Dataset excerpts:
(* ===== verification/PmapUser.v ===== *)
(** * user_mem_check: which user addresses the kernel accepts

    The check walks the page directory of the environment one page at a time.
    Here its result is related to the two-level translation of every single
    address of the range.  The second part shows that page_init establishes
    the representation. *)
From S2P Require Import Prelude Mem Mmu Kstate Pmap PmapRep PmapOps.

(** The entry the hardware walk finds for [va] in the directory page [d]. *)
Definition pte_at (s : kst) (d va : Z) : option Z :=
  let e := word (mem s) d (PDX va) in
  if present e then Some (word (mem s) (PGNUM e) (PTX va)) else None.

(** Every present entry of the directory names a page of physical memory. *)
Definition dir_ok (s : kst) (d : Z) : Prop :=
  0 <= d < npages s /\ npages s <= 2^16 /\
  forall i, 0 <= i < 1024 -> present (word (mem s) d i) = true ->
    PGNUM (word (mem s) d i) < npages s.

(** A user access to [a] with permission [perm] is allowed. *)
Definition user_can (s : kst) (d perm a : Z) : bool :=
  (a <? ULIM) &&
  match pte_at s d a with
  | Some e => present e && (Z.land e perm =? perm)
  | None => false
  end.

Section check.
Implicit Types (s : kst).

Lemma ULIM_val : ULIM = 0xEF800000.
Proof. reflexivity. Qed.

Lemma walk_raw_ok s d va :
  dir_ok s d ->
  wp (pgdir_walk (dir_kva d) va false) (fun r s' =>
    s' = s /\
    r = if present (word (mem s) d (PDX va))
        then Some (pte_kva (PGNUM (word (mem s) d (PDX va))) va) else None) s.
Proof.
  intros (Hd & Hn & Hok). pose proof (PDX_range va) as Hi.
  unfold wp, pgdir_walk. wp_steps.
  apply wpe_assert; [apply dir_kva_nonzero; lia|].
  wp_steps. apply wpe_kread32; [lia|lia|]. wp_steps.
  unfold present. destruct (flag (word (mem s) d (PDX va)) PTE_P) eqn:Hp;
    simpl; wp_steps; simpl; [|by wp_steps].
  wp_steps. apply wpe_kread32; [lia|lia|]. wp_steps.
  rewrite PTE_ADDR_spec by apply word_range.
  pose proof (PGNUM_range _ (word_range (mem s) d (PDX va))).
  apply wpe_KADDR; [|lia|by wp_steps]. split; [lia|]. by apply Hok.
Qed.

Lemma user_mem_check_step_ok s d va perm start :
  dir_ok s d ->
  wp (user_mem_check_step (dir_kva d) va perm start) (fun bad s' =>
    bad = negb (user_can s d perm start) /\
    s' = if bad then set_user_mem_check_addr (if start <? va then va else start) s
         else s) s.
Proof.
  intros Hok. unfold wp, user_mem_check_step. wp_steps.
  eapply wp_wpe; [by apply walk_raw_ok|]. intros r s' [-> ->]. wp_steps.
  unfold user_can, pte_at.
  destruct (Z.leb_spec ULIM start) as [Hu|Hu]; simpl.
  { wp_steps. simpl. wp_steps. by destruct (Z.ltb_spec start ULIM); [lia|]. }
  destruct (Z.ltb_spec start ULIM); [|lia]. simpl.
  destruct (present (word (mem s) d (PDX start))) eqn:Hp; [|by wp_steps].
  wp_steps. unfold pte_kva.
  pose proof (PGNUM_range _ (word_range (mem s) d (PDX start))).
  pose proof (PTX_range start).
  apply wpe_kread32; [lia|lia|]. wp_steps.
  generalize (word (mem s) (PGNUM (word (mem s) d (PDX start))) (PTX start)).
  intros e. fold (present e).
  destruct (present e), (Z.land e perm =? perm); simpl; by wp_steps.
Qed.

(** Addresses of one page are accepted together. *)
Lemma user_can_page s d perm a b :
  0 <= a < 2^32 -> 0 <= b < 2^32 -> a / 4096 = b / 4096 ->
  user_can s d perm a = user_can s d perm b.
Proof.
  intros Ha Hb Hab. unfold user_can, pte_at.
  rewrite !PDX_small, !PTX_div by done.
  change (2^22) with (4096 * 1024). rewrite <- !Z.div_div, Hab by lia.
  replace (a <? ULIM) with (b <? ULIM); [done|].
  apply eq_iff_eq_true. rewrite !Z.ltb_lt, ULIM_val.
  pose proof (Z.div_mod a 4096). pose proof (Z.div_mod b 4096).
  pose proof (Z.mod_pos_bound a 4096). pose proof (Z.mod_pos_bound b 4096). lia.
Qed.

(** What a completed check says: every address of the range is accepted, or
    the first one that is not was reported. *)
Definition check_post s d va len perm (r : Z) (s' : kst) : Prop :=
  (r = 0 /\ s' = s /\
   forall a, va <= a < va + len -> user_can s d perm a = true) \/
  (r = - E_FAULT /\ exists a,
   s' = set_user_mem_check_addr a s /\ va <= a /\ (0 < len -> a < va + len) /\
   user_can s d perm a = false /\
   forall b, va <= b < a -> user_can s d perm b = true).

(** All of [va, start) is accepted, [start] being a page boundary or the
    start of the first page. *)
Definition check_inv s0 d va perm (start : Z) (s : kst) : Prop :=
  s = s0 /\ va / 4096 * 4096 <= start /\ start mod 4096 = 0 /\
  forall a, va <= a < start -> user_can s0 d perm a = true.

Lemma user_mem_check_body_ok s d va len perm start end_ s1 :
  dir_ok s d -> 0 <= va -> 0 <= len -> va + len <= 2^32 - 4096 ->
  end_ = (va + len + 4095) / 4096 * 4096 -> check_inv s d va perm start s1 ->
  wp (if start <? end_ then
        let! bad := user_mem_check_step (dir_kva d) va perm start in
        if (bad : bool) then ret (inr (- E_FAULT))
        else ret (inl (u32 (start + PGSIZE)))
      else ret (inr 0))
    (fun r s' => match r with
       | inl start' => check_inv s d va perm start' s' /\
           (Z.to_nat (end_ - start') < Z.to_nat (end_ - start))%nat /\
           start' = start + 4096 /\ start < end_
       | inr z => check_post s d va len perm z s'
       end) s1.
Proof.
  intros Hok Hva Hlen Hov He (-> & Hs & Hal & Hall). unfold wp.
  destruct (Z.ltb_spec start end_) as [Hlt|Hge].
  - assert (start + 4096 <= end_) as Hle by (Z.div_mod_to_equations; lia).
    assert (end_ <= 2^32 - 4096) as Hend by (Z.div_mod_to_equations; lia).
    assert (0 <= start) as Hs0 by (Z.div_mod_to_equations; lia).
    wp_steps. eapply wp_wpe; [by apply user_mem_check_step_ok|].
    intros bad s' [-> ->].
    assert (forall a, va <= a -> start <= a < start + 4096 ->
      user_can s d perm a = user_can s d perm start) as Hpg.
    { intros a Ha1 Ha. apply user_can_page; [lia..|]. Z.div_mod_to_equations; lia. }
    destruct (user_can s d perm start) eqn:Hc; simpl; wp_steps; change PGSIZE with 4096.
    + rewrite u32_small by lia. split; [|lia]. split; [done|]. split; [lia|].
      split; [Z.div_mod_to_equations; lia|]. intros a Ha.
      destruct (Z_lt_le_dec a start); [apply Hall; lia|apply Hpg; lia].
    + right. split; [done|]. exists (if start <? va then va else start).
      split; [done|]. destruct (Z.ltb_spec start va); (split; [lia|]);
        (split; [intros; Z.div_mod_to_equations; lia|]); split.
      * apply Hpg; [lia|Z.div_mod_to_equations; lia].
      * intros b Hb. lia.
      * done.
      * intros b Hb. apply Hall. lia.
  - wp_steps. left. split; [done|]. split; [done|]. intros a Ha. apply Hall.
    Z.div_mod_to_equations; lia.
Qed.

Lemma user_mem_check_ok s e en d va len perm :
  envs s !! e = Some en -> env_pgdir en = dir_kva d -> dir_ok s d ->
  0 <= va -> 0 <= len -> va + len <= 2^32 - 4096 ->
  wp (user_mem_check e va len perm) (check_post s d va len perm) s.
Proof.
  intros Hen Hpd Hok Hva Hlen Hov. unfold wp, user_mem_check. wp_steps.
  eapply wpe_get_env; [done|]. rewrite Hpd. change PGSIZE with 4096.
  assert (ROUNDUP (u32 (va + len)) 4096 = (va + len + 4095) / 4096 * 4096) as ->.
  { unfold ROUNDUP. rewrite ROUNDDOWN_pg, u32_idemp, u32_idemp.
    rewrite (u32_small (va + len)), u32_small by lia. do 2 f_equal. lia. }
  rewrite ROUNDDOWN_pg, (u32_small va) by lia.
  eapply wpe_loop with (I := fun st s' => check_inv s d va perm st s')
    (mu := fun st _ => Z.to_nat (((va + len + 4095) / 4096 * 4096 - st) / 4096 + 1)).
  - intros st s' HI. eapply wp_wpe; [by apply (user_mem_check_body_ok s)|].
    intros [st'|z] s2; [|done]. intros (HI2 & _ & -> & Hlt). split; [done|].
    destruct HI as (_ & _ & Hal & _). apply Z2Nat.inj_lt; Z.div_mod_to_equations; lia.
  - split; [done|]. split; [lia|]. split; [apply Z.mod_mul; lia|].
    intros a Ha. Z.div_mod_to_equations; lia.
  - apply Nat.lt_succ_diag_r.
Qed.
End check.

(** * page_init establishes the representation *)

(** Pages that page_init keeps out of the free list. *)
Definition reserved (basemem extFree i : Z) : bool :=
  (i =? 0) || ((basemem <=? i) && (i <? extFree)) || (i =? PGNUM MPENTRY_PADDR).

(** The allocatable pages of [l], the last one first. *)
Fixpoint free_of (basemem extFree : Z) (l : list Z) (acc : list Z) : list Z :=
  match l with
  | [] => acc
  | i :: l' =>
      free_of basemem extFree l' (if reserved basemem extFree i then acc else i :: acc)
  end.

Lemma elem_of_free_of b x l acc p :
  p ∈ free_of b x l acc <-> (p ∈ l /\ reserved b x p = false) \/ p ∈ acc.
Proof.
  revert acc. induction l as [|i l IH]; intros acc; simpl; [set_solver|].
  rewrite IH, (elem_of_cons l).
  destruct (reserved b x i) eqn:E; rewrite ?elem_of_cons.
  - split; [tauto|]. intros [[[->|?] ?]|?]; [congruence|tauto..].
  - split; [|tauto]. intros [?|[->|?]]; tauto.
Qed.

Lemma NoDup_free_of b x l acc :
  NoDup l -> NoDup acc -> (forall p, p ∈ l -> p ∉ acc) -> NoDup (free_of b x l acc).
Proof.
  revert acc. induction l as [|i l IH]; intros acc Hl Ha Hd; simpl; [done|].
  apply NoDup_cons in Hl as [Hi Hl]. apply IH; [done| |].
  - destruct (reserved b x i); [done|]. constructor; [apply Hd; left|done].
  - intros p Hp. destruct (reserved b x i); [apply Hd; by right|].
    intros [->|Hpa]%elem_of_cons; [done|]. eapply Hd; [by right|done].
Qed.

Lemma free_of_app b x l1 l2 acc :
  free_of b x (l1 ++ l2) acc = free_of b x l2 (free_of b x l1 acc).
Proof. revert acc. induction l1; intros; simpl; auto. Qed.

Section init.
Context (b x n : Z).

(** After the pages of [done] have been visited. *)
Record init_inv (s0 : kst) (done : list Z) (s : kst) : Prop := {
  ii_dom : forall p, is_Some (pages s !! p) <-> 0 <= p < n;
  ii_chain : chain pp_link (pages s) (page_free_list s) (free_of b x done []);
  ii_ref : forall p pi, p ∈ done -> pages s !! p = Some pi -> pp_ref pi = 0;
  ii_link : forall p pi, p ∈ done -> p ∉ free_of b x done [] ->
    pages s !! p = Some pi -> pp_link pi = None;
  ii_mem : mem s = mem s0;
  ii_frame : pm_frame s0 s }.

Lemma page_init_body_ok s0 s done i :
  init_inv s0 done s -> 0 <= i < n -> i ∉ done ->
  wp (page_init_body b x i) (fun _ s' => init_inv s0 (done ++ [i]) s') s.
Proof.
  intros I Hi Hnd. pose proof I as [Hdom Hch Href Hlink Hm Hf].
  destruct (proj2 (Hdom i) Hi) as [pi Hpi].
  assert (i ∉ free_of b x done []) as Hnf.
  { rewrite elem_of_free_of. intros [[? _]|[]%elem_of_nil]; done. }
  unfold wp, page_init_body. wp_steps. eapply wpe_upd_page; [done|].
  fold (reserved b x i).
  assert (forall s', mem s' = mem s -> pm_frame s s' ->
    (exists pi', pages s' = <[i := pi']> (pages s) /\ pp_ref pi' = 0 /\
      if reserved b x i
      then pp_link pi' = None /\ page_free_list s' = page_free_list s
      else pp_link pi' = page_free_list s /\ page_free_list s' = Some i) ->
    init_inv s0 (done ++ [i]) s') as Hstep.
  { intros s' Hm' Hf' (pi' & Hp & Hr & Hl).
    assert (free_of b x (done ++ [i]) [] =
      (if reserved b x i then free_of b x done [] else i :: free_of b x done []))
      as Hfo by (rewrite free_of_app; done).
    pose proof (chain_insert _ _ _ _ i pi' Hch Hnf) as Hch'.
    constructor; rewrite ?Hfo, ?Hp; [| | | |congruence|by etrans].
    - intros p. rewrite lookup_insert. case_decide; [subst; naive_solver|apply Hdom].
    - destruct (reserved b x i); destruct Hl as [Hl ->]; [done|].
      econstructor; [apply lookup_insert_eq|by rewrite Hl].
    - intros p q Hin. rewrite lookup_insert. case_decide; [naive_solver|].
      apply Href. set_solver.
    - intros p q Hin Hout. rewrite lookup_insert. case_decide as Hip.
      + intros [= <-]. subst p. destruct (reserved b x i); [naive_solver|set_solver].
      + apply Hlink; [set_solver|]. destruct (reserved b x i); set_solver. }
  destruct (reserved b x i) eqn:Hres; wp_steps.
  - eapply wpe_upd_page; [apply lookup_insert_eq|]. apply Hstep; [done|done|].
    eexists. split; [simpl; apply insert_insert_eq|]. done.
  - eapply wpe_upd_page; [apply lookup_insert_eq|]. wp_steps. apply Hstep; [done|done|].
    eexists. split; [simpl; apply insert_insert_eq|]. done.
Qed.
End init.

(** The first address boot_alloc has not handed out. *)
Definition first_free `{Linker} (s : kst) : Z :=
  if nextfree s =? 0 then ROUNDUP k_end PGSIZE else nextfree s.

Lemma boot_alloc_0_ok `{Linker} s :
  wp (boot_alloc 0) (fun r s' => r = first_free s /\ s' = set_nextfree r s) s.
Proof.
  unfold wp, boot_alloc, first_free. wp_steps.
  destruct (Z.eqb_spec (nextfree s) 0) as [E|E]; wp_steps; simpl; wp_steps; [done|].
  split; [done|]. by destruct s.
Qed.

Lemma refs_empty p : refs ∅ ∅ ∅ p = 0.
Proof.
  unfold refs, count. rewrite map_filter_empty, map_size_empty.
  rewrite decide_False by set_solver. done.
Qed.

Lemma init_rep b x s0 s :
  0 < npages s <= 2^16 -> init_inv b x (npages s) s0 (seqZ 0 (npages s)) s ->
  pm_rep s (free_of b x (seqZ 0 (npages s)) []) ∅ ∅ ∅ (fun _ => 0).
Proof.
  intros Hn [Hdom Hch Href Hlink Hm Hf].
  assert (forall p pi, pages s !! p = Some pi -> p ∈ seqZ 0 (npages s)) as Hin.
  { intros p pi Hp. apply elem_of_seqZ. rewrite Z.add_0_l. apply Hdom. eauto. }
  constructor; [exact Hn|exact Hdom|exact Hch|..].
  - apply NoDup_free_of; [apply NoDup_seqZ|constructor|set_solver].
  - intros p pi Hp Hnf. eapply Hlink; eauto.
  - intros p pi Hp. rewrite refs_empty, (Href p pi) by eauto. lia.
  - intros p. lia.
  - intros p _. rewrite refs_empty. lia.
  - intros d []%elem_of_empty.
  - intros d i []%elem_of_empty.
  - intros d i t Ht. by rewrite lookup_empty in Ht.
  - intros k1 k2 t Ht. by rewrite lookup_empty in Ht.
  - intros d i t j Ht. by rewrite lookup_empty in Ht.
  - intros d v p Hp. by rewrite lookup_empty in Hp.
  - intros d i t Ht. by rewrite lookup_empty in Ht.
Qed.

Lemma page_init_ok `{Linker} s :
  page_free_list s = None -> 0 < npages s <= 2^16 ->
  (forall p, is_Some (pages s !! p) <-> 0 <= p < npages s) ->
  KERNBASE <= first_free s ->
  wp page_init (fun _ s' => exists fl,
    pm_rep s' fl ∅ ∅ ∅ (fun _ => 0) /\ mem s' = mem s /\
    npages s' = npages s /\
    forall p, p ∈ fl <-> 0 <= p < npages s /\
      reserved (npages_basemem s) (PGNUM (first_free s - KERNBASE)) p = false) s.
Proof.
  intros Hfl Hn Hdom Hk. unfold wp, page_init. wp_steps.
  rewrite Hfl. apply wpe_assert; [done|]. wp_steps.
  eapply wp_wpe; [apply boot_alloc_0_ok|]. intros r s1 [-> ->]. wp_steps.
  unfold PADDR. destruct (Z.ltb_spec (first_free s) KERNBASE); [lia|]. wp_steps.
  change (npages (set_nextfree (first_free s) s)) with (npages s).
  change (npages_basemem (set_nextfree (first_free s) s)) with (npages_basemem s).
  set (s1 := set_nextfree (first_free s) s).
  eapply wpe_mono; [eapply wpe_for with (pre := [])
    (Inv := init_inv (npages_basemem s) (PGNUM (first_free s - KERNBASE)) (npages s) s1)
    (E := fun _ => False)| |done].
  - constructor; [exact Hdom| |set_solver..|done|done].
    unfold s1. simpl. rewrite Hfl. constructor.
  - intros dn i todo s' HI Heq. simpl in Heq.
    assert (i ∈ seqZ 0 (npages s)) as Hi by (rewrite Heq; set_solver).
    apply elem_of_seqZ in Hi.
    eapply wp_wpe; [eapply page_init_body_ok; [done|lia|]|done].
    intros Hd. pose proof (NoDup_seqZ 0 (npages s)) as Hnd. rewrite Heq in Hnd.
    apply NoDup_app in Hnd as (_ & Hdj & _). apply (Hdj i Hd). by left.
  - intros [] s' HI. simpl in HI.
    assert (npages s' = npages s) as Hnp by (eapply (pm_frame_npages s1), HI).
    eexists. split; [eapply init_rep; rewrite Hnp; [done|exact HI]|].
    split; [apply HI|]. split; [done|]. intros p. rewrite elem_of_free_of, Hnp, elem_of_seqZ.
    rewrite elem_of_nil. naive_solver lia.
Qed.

TRY IT: Could you write out, exactly as they stand, only the lines above that begin at the line with "(** What a completed" and stop after the line with "dir_ok s d -> 0"?

TASK RESULT:
(** What a completed check says: every address of the range is accepted, or
    the first one that is not was reported. *)
Definition check_post s d va len perm (r : Z) (s' : kst) : Prop :=
  (r = 0 /\ s' = s /\
   forall a, va <= a < va + len -> user_can s d perm a = true) \/
  (r = - E_FAULT /\ exists a,
   s' = set_user_mem_check_addr a s /\ va <= a /\ (0 < len -> a < va + len) /\
   user_can s d perm a = false /\
   forall b, va <= b < a -> user_can s d perm b = true).

(** All of [va, start) is accepted, [start] being a page boundary or the
    start of the first page. *)
Definition check_inv s0 d va perm (start : Z) (s : kst) : Prop :=
  s = s0 /\ va / 4096 * 4096 <= start /\ start mod 4096 = 0 /\
  forall a, va <= a < start -> user_can s0 d perm a = true.

Lemma user_mem_check_body_ok s d va len perm start end_ s1 :
  dir_ok s d -> 0 <= va -> 0 <= len -> va + len <= 2^32 - 4096 ->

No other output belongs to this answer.